START INFORMATION SUPPLIED
(** A valid field of the name. *)
Definition stands (n : String.string) (f : hfield) : bool := valid f && called n f.

Lemma is_field_called t n f :
  existsb (fun p => (fst p =? t) && String.eqb (snd p) n) token_names = true ->
  is_field no_ws t f = stands n f.
Proof. intros H. unfold is_field, stands. by rewrite valid_spec, (token_called t n f H). Qed.

Lemma has_called t n l :
  existsb (fun p => (fst p =? t) && String.eqb (snd p) n) token_names = true ->
  existsb (is_field no_ws t) l = existsb (stands n) l.
Proof. intros H. apply existsb_same. intros f. by apply is_field_called. Qed.

Lemma stands_filter n l : existsb (stands n) l = has_field n (List.filter valid l).
Proof.
  unfold has_field. induction l as [|f l IH]; [done|]. cbn [existsb List.filter]. unfold stands at 1.
  destruct (valid f); cbn [existsb andb]; by rewrite IH.
Qed.

(** What a known name decides. *)
Ltac known_name := repeat match goal with
  | |- context [called ?a (HField (chars ?n) ?v)] =>
      let b := eval vm_compute in (called a (HField (chars n) v)) in change (called a (HField (chars n) v)) with b
  | |- context [pseudo_field (HField (chars ?n) ?v)] =>
      let b := eval vm_compute in (pseudo_field (HField (chars n) v)) in change (pseudo_field (HField (chars n) v)) with b
  | |- context [pseudo (HField (chars ?n) ?v)] => change (pseudo (HField (chars n) v)) with (pseudo_field (HField (chars n) v))
  | |- context [token (HField (chars ?n) ?v)] =>
      let t := eval vm_compute in (token (HField (chars n) v)) in change (token (HField (chars n) v)) with t
  | |- context [?a =? ?b] => let v := eval vm_compute in (a =? b) in lazymatch v with true => idtac | false => idtac end; change (a =? b) with v
  | |- context [is_field no_ws ?t] =>
      let n := eval vm_compute in (match List.find (fun p => fst p =? t) token_names with Some p => snd p | None => EmptyString end) in
      rewrite (has_called t n _ eq_refl)
  end.

(** One case: the name is [n]. *)
Ltac one_name n := match goal with |- context [HField ?nm ?v] =>
  destruct (decide (nm = chars n)) as [->|?];
  [known_name; cbn [andb orb negb implb]; repeat match goal with |- context [existsb ?P ?l] => destruct (existsb P l) end;
   cbn [andb orb negb implb]; rewrite ?andb_true_r, ?andb_false_r; try done;
   match goal with |- context [nonempty ?v] => by destruct connect_protocol, (nonempty v) end|] end.

(** The rule for a field is what the others leave of its name, and its own. *)
Lemma field_rule_spec seen f :
  field_rule connect_protocol no_ws seen f =
    forallb (fun n => negb (called n f && existsb (stands n) seen)) single && field_rules connect_protocol f.
Proof.
  unfold field_rule, disallowed. cbv zeta. rewrite <- length_form_spec, <- nonempty_spec.
  rewrite <- (says_spec "trailers") by (by intros c [<-|[<-|[<-|[<-|[<-|[<-|[<-|[<-|[]]]]]]]]]).
  unfold field_rules, among, single, filled, of_connection, request_pseudo. cbn [app forallb existsb].
  destruct f as [nm v]. cbn [fvalue].
  one_name ":authority"%string. one_name ":method"%string. one_name ":path"%string.
  one_name ":scheme"%string. one_name ":protocol"%string. one_name "host"%string.
  one_name "content-length"%string. one_name "connection"%string. one_name "keep-alive"%string.
  one_name "proxy-connection"%string. one_name "transfer-encoding"%string. one_name "upgrade"%string.
  one_name "te"%string. one_name "priority"%string.
  by_names. unfold called. cbn [fname].
  rewrite !bool_decide_eq_false_2 by done. cbn [andb orb negb implb].
  change (pseudo (HField nm v)) with (pseudo_field (HField nm v)).
  by destruct (pseudo_field (HField nm v)).
Qed.

(** The fields that are to come, after the fields [seen]. *)
Definition order_after (seen fs : list hfield) : bool :=
  if existsb (fun g => negb (pseudo_field g)) seen
  then forallb (fun g => negb (pseudo_field g)) fs else pseudo_first fs.
Definition once_after (seen fs : list hfield) (n : String.string) : bool :=
  (times n (List.filter valid fs) <=? if existsb (stands n) seen then 0 else 1)%nat.

Lemma order_after_cons seen f fs :
  order_after seen (f :: fs) = in_order seen f && order_after (seen ++ [f]) fs.
Proof.
  unfold order_after, in_order. change (existsb (fun g => negb (pseudo g)) seen) with
    (existsb (fun g => negb (pseudo_field g)) seen). change (pseudo f) with (pseudo_field f).
  rewrite existsb_app. cbn [existsb pseudo_first forallb].
  destruct (existsb _ seen), (pseudo_field f); done.
Qed.

Lemma once_after_cons seen f fs n :
  once_after seen (f :: fs) n =
    implb (valid f) (negb (called n f && existsb (stands n) seen)) && once_after (seen ++ [f]) fs n.
Proof.
  unfold once_after, times. rewrite existsb_app. cbn [existsb List.filter].
  change (stands n f) with (valid f && called n f).
  destruct (valid f); cbn [implb andb orb List.filter]; [|by rewrite orb_false_r].
  rewrite orb_false_r. destruct (called n f); cbn [andb negb length]; [|by rewrite orb_false_r].
  rewrite orb_true_r. by destruct (existsb (stands n) seen).
Qed.

Lemma forallb_both {A} (P Q : A -> bool) l : forallb (fun x => P x && Q x) l = forallb P l && forallb Q l.
Proof. induction l as [|x l IH]; [done|]. cbn. rewrite IH. by destruct (P x), (Q x), (forallb P l). Qed.

Lemma harmless_spec f : harmless no_ws f = valid f || left_out no_ws f.
Proof.
  unfold harmless, left_out. rewrite <- valid_spec, name_form_spec.
  rewrite (existsb_same capital is_upper) by (intros c; apply one_char_classes).
  change (pseudo f) with (pseudo_field f). by destruct (valid f), (pseudo_field f).
Qed.

Lemma fields_spec fs : forall seen,
  fields_ok connect_protocol no_ws seen fs =
    forallb (fun f => valid f || left_out no_ws f) fs && order_after seen fs &&
    forallb (once_after seen fs) single && forallb (field_rules connect_protocol) (List.filter valid fs).
Proof.
  induction fs as [|f fs IH]; intros seen.
  { assert (Ho : forallb (once_after seen []) single = true).
    { apply forallb_forall. intros n _. unfold once_after. by destruct (existsb _ seen). }
    cbn [fields_ok List.filter]. rewrite Ho. unfold order_after. by destruct (existsb _ seen). }
  cbn [fields_ok forallb List.filter]. unfold field_ok. rewrite harmless_spec, <- valid_spec, IH, order_after_cons.
  rewrite (forallb_same (once_after seen (f :: fs)) _ _ (once_after_cons seen f fs)), forallb_both.
  rewrite field_rule_spec. destruct (valid f) eqn:Hv; cbn [orb andb negb implb forallb].
  - set (a := forallb _ single). destruct (in_order seen f), a, (field_rules connect_protocol f); cbn [andb];
      rewrite ?andb_false_r, ?andb_true_r; done.
  - assert (Ht : forallb (fun _ : String.string => true) single = true) by done. rewrite Ht. cbn [andb].
    unfold left_out. rewrite Hv. cbn [negb andb].
    change (in_order seen f) with (negb (pseudo_field f && existsb (fun g => negb (pseudo g)) seen)).
    destruct (pseudo_field f); [done|]. cbn [negb andb]. by rewrite andb_true_r, !andb_assoc.
Qed.

(** The fields that must be there. *)
Lemma method_is_spec m fs : existsb (method_is no_ws m) fs = with_value ":method" m (List.filter valid fs).
Proof.
  unfold with_value. induction fs as [|f fs IH]; [done|]. cbn [existsb List.filter]. rewrite IH.
  unfold method_is at 1. rewrite (is_field_called _ ":method"%string) by done. unfold stands.
  by destruct (valid f).
Qed.
(** A condition on the value of a field. *)
Lemma exists_value n P fs (Q : hfield -> bool) :
  (forall f, Q f = stands n f && P (fvalue f)) ->
  existsb Q fs = existsb (fun f => called n f && P (fvalue f)) (List.filter valid fs).
Proof.
  intros HQ. induction fs as [|f fs IH]; [done|]. cbn [existsb List.filter]. rewrite IH, HQ. unfold stands.
  by destruct (valid f).
Qed.

Lemma scheme_http_spec fs : existsb (scheme_http no_ws) fs = web_scheme (List.filter valid fs).
Proof.
  apply (exists_value _ (fun v => says "http" v || says "https" v)). intros f. unfold scheme_http.
  rewrite (is_field_called _ ":scheme"%string) by done. f_equal.
  by rewrite !says_spec by (cbn; intros c Hc; repeat destruct Hc as [<-|Hc]; done).
Qed.

Lemma path_spec fs :
  existsb (path_regular no_ws) fs = slash_path (List.filter valid fs) /\
  existsb (path_asterisk no_ws) fs = with_value ":path" "*" (List.filter valid fs).
Proof.
  split.
  - apply (exists_value _ (fun v => match v with c :: _ => Ascii.eqb c "/" | [] => false end)). intros f.
    unfold path_regular. by rewrite (is_field_called _ ":path"%string).
  - pose (P := fun v : list char => bool_decide (v = chars "*")). apply (exists_value _ P). intros f.
    unfold path_asterisk. by rewrite (is_field_called _ ":path"%string).
Qed.

Lemma is_connect_spec fs : is_connect no_ws fs = plain_connect (List.filter valid fs).
Proof.
  unfold is_connect, plain_connect. by rewrite method_is_spec, (has_called _ ":protocol"%string), stands_filter.
Qed.

Lemma complete_spec fs : complete no_ws fs = has_control_data (List.filter valid fs).
Proof.
  unfold complete, has_control_data. destruct (path_spec fs) as [E1 E2].
  rewrite is_connect_spec, !method_is_spec, scheme_http_spec, E1, E2.
  rewrite !(has_called _ ":scheme"%string), !(has_called _ ":path"%string), !(has_called _ ":authority"%string),
    !(has_called _ ":method"%string), !(has_called _ "host"%string), !(has_called _ ":protocol"%string), !stands_filter by done.
  set (vs := List.filter valid fs).
  destruct (plain_connect vs), (has_field ":scheme" vs), (has_field ":path" vs), (has_field ":authority" vs),
    (has_field ":method" vs), (has_field "host" vs), (has_field ":protocol" vs), (web_scheme vs),
    (slash_path vs); reflexivity.
Qed.

(** At most one field announces a length. *)
Lemma length_kept_spec fs ns :
  Forall (fun n => 0 <= n) ns -> (times "content-length" (List.filter valid fs) <= 1)%nat ->
  forallb (field_rules connect_protocol) (List.filter valid fs) = true ->
  (announced_length no_ws fs =? -1) || (announced_length no_ws fs =? fold_right Z.add 0 ns) =
    length_kept (List.filter valid fs) ns.
Proof.
  intros Hns H1 Hr. unfold announced_length, length_kept. rewrite is_connect_spec.
  destruct (plain_connect _); [done|]. cbn [orb].
  assert (Hf : List.find (is_field no_ws NGHTTP2_TOKEN_CONTENT_LENGTH) fs =
               List.find (called "content-length") (List.filter valid fs)).
  { clear. induction fs as [|f fs IH]; [done|]. cbn [List.find List.filter].
    rewrite (is_field_called _ "content-length"%string) by done. unfold stands.
    destruct (valid f); cbn [andb List.find]; [by rewrite IH|done]. }
  rewrite Hf. clear Hf. revert H1 Hr. unfold times. generalize (List.filter valid fs) as vs.
  induction vs as [|f vs IH]; intros H1 Hr; [done|]. cbn [List.filter List.find forallb] in *.
  apply andb_prop in Hr as [Hf Hr]. destruct (called "content-length" f) eqn:Ef; [|by apply IH].
  cbn [length implb] in *. assert (E0 : List.filter (called "content-length") vs = []) by (destruct (List.filter _ vs); [done|cbn in H1; lia]).
  assert (Hrest : forallb (fun f => implb (called "content-length" f) (decimal 0 (fvalue f) =? fold_right Z.add 0 ns)) vs = true).
  { clear -E0. induction vs as [|g vs IH]; [done|]. cbn in *. by destruct (called _ g); [|apply IH]. }
  rewrite Hrest, andb_true_r. assert (Hl : length_ok (fvalue f) = true).
  { unfold field_rules in Hf. rewrite Ef, length_form_spec in Hf. cbn [implb] in Hf. crush_hyps. done. }
  apply length_ok_range in Hl. destruct (Z.eqb_spec (decimal 0 (fvalue f)) (-1)); [lia|done].
Qed.

Lemma request_rules_spec fs ns : Forall (fun n => 0 <= n) ns ->
  request_ok connect_protocol no_ws fs ns = request_rules connect_protocol no_ws fs ns.
Proof.
  intros Hns. unfold request_ok, request_rules. cbv zeta. rewrite fields_spec, complete_spec.
  change (order_after [] fs) with (pseudo_first fs).
  change (once_after [] fs) with (fun n => (times n (List.filter valid fs) <=? 1)%nat). 
  destruct (forallb (fun n => (times n (List.filter valid fs) <=? 1)%nat) single) eqn:Hs;
    [|by rewrite !andb_false_r].
  destruct (forallb (field_rules connect_protocol) (List.filter valid fs)) eqn:Hr; [|by rewrite !andb_false_r].
  rewrite length_kept_spec; [done|exact Hns| |exact Hr].
  apply forallb_forall with (x := "content-length"%string) in Hs; [by apply Nat.leb_le|]. cbn. tauto.
Qed.
End Fields.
END INFORMATION SUPPLIED
EXERCISE AIM => Lines from the entries that contain the string "single" must be found and copied.

EXERCISE ANSWER =>
    forallb (fun n => negb (called n f && existsb (stands n) seen)) single && field_rules connect_protocol f.
  unfold field_rules, among, single, filled, of_connection, request_pseudo. cbn [app forallb existsb].
    forallb (once_after seen fs) single && forallb (field_rules connect_protocol) (List.filter valid fs).
  { assert (Ho : forallb (once_after seen []) single = true).
  - set (a := forallb _ single). destruct (in_order seen f), a, (field_rules connect_protocol f); cbn [andb];
  - assert (Ht : forallb (fun _ : String.string => true) single = true) by done. rewrite Ht. cbn [andb].
  destruct (forallb (fun n => (times n (List.filter valid fs) <=? 1)%nat) single) eqn:Hs;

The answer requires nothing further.